Claim Resolution Under California Workers Compensation Law
California workers compensation law claim resolution is different than personal injury lawsuits in many ways. Although both workers compensation law and personal injury law both deal with bodily harm, the two are drastically different. Workers comp is an insurance policy that all employers in the State must provide for their employees. The policy needs to provide a certain set of benefits and be administered in a certain way as provided by State law. Benefits under the policy are available to employees on a no fault basis, which means that in most circumstances an injured worker can recover from the insurance so long as the injury arises out of and in the course of employment. This is true even if the employer is not negligent. And, unlike under the common law action of negligence, the way compensation is provided is much different.

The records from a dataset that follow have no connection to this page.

(** What the kernel may make of an entry: bytes go out in order from the front,
    a received block is not larger than asked for, a provided buffer is lent
    with a block, only a zero-copy send promises a notification, an accepted
    socket has a descriptor that was not in use. *)
Definition complete (q : Sqe) (o : Outcome) (s : Shard) : option Shard :=
  match q, o with
  | QSend i _ z _, KFail e more =>
      if (0 <? e) && implb more z
      then Some (post q (- e) None more [] (if more then set_owed (owed s ++ [i]) s else s)) else None
  | _, KFail e more => if (0 <? e) && negb more then Some (post q (- e) None false [] s) else None
  | QAccept, KMoved f more =>
      let fd := Z.of_nat f in
      if bool_decide (fd ∈ open_fds s) || more then None else Some (post q fd None false [] s)
  | QEventfd, KDone => Some (post q 8 None false [] s)
  | QRecv _ _, KBytes b | QUpRecv _ _, KBytes b =>
      if (length b <=? RECV_CHUNK)%nat then Some (post q (Z.of_nat (length b)) None false b s) else None
  | QRecvBr _ _, KBytes [] => Some (post q 0 None false [] s)
  | QRecvBr _ _, KBytes b =>
      match br_ring s with
      | bid :: rest =>
          if (length b <=? RECV_CHUNK)%nat
          then Some (post q (Z.of_nat (length b)) (Some bid) false [] (set_br_mem (<[bid := b]> (br_mem s)) (set_br_ring rest s)))
          else None
      | [] => None
      end
  | QSend i fd z data, KMoved n more =>
      if (n <=? length data)%nat && implb more z
      then Some (post q (Z.of_nat n) None more [] (wire_to fd (take n data) (if more then set_owed (owed s ++ [i]) s else s)))
      else None
  | QWritev _ fd data, KMoved n false | QStaticSend _ fd data, KMoved n false =>
      if (n <=? length data)%nat then Some (post q (Z.of_nat n) None false [] (wire_to fd (take n data) s)) else None
  | QClose _, KDone => Some (post q 0 None false [] s)
  | QConnect _ _ _, KDone => Some (post q 0 None false [] s)
  | QUpSend _ _ data, KMoved n false => if (n <=? length data)%nat then Some (post q (Z.of_nat n) None false [] s) else None
  | QSpliceIn _ (Some f) off len, KMoved n false =>
      let b := window (data f) off (Z.of_nat n) in
      if (Z.of_nat n <=? len) && (n =? length b)%nat
      then Some (post q (Z.of_nat n) None false [] (set_pipe (pipe s ++ b) s)) else None
  | QSpliceOut _ fd len, KMoved n false =>
      if (Z.of_nat n <=? len) && (n <=? length (pipe s))%nat
      then Some (post q (Z.of_nat n) None false [] (set_pipe (drop n (pipe s)) (wire_to fd (take n (pipe s)) s))) else None
  | _, _ => None
  end.

Definition handle (e : Cqe) (s : Shard) : option Shard :=
  let t := cqe_tag e in
  let i := cqe_slot e in
  if t =? TAG_ACCEPT then on_accept (res e) s
  else if t =? TAG_EVENTFD then on_wakeup s
  else if t =? TAG_RECV then on_recv i (res e) (cq_data e) s
  else if t =? TAG_RECV_BR then on_recv_br i (res e) (cq_bid e) s
  else if t =? TAG_SEND then on_send i (res e) (cq_more e) (cq_notif e) s
  else if t =? TAG_PROXY_CONNECT then on_proxy_connect i (res e) s
  else if t =? TAG_PROXY_SEND then on_proxy_send i (res e) s
  else if t =? TAG_PROXY_RECV then on_proxy_recv i (res e) (cq_data e) s
  else if t =? TAG_STATIC_SEND then on_static_send i (res e) s
  else if t =? TAG_SPLICE_IN then on_splice_in i (res e) s
  else if t =? TAG_SPLICE_OUT then on_splice_out i (res e) s
  else Some s.

Inductive Label :=
  | LFlush                                    (* [flush]: the backlog goes to the kernel *)
  | LKernel (k : nat) (o : Outcome)           (* the [k]-th submitted entry completes *)
  | LNotif (k : nat)                          (* the [k]-th promised notification is posted *)
  | LHandle                                   (* the next completion is handled *)
  | LAnswer (k : nat) (resp : bytes) (split_st : bool)   (* the [k]-th job is answered *)
  | LPeer (ip : IpAddr)                       (* the address the coming accept reports *)
  | LOwnerGone
  | LReturn (k : nat)                         (* a thread that took a connection over returns *)
  | LSweep
  | LPrune.                                   (* idle rate windows are reclaimed *)

Definition ustep (l : Label) (s : Shard) : option Shard :=
  match l with
  | LFlush => Some (set_backlog [] (set_submitted (submitted s ++ backlog s) s))
  | LKernel k o => q ← submitted s !! k; complete q o (set_submitted (delete k (submitted s)) s)
  | LNotif k =>
      i ← owed s !! k;
      Some (set_cq (cq s ++ [mkCqe (Z.lor TAG_SEND (Z.of_nat i)) 0 None false true []]) (set_owed (delete k (owed s)) s))
  | LHandle => match cq s with e :: rest => handle e (set_cq rest s) | [] => None end
  | LAnswer k resp split_st =>
      j ← jobs s !! k;
      (* the answer to a split crossing is a response head *)
      if split_st && bool_decide (resp = []) then None
      else Some (set_mailbox (mailbox s ++ [mkDone (job_slot j) resp split_st]) (set_jobs (delete k (jobs s)) s))
  | LPeer ip => if existsb (fun q => if q is QAccept then true else false) (submitted s) then Some (set_accept_addr ip s) else None
  | LOwnerGone => Some (set_gw_up false s)
  | LReturn k =>
      h ← handed s !! k;
      uncount (h_ip h) (set_handed (delete k (handed s)) s)
  | LSweep => sweep_proxy_timeouts s
  | LPrune => let '(a, s1) := look s in Some (set_table (rate_prune (table (common s1)) (rate_window a) (a_now a)) s1)
  end.

(** The ring is primed with an accept and a read of the eventfd. *)
Definition shard_init (c0 : Common) (n : nat) : Shard :=
  mkShard (mkSlab [] []) [QAccept; QEventfd] 0 0 c0 true [] [] [] [] [] (if zc then seqZ 0 (Z.of_nat n) else []) ∅ (V4 0) [] ∅ ∅ [] 0 0.
End shard.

Valuation For A Lump Sum Settlement
At the end of a case, the parties usually have a final medical report. That report has an impairment rating for permanent disability which once calculated out will equate to a dollar value to be paid out to the employee, with usually 15% withheld for the attorney fee by the judge. The final medical report will also state the nature and extent of treatment that the insurance company must provide into the future. If the case goes to trial, the judge will award the permanent disability and the future medical treatment. However, the judge will not award money for the future treatment at trial. This means that negotiations over a large lump sum settlement to settle all issues in the case is not based upon the cash value of the case at trial. This makes California workers compensation law claim resolution very unique. When a case closes as a lump sum, the value negotiated between the parties will not be valued by the potential sum awarded by the court should the case go to trial. Instead, it is based upon what the insurance company is willing to pay and what the applicant is willing to accept to not have the future treatment anymore. In many instances, the defendant is not willing to pay very much because they believe the likelihood of the applicant actually using the medical care policy is low. They also continue to exercise a lot of control over the treatment by their ability to deny on utilization review any care requested to be paid for by the primary doctor under the plan.